Task brief:
Only one stretch of the data below is wanted: the lines from the one with "MBOX_TAG_SETDEPTH; 4; 4; DEPTH;" through the one with "fill_mbox screen_message;;", repeated exactly.

START Entries provided

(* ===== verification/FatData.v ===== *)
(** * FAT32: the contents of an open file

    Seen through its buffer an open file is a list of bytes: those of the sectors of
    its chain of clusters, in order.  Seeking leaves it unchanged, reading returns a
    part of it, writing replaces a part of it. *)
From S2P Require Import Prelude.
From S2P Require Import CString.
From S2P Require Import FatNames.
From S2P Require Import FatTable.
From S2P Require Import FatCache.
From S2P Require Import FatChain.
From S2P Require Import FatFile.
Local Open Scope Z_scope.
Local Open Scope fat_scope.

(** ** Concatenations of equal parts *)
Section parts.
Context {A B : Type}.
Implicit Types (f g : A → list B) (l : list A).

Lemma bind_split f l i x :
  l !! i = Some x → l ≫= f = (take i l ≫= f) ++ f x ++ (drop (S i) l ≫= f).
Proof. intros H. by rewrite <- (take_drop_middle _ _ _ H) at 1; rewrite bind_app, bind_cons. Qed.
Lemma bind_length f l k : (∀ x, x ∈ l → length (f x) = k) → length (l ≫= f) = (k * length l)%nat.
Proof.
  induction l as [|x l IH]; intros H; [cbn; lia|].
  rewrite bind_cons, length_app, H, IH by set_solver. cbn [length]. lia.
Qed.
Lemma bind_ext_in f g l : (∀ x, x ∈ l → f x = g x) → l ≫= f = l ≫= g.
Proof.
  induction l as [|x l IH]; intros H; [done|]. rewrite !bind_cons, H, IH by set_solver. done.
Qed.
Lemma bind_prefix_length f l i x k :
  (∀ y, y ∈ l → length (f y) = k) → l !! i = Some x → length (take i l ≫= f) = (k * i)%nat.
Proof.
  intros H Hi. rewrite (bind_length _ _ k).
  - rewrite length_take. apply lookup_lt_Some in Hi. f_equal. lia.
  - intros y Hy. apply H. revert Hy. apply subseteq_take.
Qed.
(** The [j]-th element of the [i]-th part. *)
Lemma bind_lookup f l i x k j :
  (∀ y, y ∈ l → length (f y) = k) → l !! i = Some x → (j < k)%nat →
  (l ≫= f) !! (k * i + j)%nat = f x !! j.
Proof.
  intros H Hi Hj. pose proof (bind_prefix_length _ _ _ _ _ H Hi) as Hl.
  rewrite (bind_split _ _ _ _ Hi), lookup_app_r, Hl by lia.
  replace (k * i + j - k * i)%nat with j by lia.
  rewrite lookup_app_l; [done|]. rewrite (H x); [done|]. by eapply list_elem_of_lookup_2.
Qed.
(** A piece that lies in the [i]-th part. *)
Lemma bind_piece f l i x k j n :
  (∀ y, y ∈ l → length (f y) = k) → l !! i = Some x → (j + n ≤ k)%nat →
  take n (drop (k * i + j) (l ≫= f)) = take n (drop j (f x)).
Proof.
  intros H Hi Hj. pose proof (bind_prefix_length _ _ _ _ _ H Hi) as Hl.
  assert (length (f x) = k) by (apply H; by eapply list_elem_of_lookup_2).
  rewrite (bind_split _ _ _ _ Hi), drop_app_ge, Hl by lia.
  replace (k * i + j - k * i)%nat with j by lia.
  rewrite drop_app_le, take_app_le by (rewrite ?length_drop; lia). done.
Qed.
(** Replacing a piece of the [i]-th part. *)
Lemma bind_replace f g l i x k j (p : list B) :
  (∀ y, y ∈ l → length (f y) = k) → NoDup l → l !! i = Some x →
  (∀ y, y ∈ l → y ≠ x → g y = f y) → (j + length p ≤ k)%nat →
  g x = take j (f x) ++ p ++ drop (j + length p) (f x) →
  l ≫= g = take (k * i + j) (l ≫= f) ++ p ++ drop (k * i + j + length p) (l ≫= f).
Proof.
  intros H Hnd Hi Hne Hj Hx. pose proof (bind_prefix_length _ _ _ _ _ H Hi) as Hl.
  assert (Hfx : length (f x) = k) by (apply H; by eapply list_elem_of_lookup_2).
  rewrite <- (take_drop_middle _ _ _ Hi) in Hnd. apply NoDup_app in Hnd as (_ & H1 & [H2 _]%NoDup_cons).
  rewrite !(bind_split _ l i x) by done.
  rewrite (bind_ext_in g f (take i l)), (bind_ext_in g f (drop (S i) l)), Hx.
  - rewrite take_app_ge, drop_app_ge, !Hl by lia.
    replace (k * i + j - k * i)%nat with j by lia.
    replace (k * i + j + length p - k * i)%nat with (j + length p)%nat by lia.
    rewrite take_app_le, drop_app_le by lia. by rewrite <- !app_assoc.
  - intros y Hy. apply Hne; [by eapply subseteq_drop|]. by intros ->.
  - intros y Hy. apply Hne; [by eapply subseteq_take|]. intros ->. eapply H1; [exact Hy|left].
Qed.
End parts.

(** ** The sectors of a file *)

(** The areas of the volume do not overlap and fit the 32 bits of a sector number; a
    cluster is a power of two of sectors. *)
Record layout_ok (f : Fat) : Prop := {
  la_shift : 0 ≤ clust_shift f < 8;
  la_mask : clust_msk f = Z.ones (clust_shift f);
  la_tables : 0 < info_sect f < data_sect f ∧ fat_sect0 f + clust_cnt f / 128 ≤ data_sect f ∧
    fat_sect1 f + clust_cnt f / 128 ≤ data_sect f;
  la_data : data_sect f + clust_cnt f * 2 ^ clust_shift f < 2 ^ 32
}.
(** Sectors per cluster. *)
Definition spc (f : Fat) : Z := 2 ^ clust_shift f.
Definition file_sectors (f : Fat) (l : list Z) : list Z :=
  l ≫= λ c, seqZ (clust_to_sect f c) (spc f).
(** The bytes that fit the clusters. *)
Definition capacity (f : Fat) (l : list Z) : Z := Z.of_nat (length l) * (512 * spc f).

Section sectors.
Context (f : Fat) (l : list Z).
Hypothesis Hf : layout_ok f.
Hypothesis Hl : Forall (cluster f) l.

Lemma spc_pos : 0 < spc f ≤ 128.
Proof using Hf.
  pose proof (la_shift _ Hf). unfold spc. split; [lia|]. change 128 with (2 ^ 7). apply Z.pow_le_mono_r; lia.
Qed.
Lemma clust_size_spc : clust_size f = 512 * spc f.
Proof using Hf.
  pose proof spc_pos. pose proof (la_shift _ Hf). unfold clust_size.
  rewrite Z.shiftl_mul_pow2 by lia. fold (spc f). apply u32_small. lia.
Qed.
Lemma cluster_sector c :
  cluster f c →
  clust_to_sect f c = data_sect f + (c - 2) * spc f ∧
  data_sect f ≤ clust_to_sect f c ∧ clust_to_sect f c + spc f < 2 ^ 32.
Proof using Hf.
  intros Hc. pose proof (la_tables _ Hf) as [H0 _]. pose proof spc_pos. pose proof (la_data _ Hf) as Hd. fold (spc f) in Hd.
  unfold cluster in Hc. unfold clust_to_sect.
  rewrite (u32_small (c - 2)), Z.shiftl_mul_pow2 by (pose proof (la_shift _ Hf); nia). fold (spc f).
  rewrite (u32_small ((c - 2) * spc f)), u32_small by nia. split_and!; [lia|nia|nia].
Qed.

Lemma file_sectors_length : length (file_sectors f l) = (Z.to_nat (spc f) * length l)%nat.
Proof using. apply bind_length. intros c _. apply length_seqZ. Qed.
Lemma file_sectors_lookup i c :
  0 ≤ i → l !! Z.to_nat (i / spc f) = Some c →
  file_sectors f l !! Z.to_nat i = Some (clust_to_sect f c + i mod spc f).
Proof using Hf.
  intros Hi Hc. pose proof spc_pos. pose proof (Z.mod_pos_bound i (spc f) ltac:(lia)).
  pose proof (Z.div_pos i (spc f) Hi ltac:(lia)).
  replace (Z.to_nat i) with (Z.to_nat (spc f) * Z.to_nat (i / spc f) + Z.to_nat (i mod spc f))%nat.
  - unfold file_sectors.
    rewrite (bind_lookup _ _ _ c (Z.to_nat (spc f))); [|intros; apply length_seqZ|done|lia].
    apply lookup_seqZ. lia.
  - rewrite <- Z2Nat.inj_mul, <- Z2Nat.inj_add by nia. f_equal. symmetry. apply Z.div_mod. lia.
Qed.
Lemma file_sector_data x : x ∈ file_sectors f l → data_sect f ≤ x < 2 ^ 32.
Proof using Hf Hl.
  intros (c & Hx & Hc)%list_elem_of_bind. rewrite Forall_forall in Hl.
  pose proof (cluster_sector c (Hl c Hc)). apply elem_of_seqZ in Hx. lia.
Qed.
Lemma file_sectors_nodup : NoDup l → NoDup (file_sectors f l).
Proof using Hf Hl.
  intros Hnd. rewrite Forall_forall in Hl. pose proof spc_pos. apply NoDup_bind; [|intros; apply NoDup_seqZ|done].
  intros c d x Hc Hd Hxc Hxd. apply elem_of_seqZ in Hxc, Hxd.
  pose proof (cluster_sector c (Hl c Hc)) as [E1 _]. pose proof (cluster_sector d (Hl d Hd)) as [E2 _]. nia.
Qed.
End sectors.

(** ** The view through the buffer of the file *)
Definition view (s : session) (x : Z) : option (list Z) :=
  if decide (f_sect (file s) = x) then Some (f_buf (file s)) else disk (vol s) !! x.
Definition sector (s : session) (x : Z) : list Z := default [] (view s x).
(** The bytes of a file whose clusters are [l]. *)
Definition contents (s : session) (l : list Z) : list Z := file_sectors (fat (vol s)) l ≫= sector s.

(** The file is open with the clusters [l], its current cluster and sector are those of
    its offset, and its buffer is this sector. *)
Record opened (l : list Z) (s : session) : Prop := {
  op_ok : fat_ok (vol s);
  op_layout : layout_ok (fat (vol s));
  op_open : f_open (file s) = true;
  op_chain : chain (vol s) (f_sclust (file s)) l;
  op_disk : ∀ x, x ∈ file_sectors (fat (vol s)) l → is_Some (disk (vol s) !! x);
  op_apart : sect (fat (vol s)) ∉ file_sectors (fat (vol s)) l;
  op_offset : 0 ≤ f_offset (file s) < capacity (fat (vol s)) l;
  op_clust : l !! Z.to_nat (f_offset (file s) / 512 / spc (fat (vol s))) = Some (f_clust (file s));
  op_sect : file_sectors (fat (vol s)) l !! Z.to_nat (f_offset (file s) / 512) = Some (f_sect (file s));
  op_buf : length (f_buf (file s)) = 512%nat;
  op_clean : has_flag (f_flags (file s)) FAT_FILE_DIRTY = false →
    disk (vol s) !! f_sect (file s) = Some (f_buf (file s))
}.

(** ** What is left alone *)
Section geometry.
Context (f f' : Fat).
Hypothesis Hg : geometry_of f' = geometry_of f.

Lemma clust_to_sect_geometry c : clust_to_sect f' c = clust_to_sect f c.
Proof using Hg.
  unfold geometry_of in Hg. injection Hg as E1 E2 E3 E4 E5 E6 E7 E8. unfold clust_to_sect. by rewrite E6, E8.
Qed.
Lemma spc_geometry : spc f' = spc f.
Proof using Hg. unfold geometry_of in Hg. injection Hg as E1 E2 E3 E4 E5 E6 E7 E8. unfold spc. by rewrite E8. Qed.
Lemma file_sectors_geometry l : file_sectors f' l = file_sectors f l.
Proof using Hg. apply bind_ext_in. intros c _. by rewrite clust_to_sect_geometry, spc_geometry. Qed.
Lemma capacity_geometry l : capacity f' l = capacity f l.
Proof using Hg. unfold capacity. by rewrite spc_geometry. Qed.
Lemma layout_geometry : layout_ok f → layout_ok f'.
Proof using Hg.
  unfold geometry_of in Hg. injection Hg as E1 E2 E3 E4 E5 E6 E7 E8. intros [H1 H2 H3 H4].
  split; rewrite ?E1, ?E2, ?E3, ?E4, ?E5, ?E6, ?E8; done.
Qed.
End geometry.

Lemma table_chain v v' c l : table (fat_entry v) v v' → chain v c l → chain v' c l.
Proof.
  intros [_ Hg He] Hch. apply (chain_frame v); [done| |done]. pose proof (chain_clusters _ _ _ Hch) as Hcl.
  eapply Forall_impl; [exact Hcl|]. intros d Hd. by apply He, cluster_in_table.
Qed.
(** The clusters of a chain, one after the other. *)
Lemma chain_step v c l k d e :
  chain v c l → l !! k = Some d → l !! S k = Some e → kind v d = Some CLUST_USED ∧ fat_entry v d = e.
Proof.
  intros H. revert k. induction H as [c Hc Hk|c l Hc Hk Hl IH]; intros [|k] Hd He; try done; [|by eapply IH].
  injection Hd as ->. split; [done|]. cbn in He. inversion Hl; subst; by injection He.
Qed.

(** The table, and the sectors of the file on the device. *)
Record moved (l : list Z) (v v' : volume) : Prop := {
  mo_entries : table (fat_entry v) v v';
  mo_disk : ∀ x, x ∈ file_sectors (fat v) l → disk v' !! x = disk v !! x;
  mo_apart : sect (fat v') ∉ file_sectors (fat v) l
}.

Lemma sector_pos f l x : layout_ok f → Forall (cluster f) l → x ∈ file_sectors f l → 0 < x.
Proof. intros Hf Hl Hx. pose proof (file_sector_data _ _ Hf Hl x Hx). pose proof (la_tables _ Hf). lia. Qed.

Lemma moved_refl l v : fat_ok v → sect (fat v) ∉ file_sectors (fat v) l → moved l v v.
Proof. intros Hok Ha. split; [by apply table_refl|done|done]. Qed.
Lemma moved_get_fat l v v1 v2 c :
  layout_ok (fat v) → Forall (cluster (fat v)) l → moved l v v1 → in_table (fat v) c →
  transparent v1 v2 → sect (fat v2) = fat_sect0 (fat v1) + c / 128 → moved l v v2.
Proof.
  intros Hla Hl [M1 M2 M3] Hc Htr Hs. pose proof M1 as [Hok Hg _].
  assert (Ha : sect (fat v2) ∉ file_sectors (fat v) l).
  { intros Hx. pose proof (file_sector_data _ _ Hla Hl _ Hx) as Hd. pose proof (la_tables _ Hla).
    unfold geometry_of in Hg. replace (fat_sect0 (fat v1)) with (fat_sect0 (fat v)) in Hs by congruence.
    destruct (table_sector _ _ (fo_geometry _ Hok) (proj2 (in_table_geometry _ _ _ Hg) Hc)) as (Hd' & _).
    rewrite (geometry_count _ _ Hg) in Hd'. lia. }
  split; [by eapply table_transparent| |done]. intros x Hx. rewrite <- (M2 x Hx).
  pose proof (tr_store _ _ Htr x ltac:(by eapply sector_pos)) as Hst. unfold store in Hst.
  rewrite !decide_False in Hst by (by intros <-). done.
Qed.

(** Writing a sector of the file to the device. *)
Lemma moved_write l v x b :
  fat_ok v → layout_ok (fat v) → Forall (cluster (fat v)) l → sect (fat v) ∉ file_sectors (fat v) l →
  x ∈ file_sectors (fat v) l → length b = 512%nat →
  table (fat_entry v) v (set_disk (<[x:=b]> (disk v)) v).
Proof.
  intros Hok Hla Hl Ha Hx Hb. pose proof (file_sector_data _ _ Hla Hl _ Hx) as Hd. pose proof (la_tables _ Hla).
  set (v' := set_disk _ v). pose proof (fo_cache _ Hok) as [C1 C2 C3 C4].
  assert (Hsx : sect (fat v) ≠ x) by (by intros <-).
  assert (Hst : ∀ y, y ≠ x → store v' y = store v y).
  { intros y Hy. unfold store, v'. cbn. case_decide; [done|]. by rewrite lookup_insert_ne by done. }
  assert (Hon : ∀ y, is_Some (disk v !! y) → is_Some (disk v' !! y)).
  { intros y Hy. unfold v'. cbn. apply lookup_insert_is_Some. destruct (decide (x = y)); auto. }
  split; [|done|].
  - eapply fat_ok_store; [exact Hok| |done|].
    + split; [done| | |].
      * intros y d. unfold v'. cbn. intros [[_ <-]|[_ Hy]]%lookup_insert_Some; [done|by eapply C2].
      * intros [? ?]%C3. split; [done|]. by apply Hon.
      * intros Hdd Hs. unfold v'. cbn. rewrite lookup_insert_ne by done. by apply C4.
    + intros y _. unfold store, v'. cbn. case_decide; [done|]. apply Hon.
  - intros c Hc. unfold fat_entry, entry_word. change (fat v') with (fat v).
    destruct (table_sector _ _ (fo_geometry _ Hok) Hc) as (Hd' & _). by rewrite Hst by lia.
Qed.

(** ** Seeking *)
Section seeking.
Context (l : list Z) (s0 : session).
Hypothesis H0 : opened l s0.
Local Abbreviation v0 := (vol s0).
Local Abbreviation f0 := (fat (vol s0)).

END Entries provided
START Entries provided

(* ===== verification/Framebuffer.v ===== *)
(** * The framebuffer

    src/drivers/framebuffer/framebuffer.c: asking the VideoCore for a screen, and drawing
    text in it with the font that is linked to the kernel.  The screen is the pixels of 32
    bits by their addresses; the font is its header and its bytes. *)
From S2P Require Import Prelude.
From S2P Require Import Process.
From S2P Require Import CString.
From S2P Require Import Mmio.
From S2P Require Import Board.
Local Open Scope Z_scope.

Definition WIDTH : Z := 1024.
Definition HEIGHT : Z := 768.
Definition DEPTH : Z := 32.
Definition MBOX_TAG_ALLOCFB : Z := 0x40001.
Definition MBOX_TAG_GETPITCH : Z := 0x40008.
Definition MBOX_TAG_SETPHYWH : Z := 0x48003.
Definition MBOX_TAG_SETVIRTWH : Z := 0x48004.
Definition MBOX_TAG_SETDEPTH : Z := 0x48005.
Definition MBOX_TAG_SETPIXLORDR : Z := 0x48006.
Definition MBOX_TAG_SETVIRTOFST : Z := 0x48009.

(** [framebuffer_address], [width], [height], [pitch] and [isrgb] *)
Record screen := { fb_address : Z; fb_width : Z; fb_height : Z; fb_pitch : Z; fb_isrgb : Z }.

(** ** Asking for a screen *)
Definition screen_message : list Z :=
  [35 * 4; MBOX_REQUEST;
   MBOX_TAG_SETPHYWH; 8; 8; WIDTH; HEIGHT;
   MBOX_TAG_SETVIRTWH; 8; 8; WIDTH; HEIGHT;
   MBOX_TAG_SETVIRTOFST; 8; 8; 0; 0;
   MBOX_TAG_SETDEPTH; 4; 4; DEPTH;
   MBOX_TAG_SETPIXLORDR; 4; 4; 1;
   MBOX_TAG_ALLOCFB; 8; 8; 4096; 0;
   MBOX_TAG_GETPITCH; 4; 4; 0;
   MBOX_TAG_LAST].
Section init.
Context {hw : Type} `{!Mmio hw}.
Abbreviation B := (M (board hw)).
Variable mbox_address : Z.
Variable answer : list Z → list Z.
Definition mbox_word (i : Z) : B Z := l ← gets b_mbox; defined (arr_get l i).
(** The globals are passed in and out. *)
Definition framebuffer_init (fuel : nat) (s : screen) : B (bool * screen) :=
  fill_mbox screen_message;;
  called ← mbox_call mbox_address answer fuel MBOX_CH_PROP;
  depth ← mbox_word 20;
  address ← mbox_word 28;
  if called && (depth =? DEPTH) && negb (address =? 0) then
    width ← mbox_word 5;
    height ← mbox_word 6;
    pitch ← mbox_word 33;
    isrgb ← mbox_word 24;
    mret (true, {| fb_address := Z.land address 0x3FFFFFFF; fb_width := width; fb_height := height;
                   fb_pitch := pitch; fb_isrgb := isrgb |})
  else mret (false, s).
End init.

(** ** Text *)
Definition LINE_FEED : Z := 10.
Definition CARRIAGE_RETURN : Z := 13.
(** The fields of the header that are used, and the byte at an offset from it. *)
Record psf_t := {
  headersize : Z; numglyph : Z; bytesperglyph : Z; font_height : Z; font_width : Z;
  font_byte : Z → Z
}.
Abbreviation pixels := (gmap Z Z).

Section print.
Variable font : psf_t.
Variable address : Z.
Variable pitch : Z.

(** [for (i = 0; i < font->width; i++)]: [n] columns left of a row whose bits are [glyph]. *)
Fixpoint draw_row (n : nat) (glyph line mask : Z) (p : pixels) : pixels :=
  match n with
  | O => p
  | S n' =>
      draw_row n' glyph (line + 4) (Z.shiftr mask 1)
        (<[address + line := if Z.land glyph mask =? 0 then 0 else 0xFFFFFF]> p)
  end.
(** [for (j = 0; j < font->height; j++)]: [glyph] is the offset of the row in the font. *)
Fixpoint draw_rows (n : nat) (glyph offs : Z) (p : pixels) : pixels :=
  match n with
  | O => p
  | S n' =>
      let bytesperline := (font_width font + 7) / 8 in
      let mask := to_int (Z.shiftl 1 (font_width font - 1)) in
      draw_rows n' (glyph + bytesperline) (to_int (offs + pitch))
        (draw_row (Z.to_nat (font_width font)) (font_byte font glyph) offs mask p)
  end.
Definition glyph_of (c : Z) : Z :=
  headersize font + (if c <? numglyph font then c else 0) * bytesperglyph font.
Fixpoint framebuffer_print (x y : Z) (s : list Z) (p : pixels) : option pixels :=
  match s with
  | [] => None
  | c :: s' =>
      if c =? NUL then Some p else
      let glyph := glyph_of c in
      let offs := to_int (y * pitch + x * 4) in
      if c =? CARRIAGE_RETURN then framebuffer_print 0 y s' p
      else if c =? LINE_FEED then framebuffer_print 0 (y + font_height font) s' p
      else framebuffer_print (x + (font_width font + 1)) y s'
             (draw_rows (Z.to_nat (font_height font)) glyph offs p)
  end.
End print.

END Entries provided

Result of the task:
   MBOX_TAG_SETDEPTH; 4; 4; DEPTH;
   MBOX_TAG_SETPIXLORDR; 4; 4; 1;
   MBOX_TAG_ALLOCFB; 8; 8; 4096; 0;
   MBOX_TAG_GETPITCH; 4; 4; 0;
   MBOX_TAG_LAST].
Section init.
Context {hw : Type} `{!Mmio hw}.
Abbreviation B := (M (board hw)).
Variable mbox_address : Z.
Variable answer : list Z → list Z.
Definition mbox_word (i : Z) : B Z := l ← gets b_mbox; defined (arr_get l i).
(** The globals are passed in and out. *)
Definition framebuffer_init (fuel : nat) (s : screen) : B (bool * screen) :=
  fill_mbox screen_message;;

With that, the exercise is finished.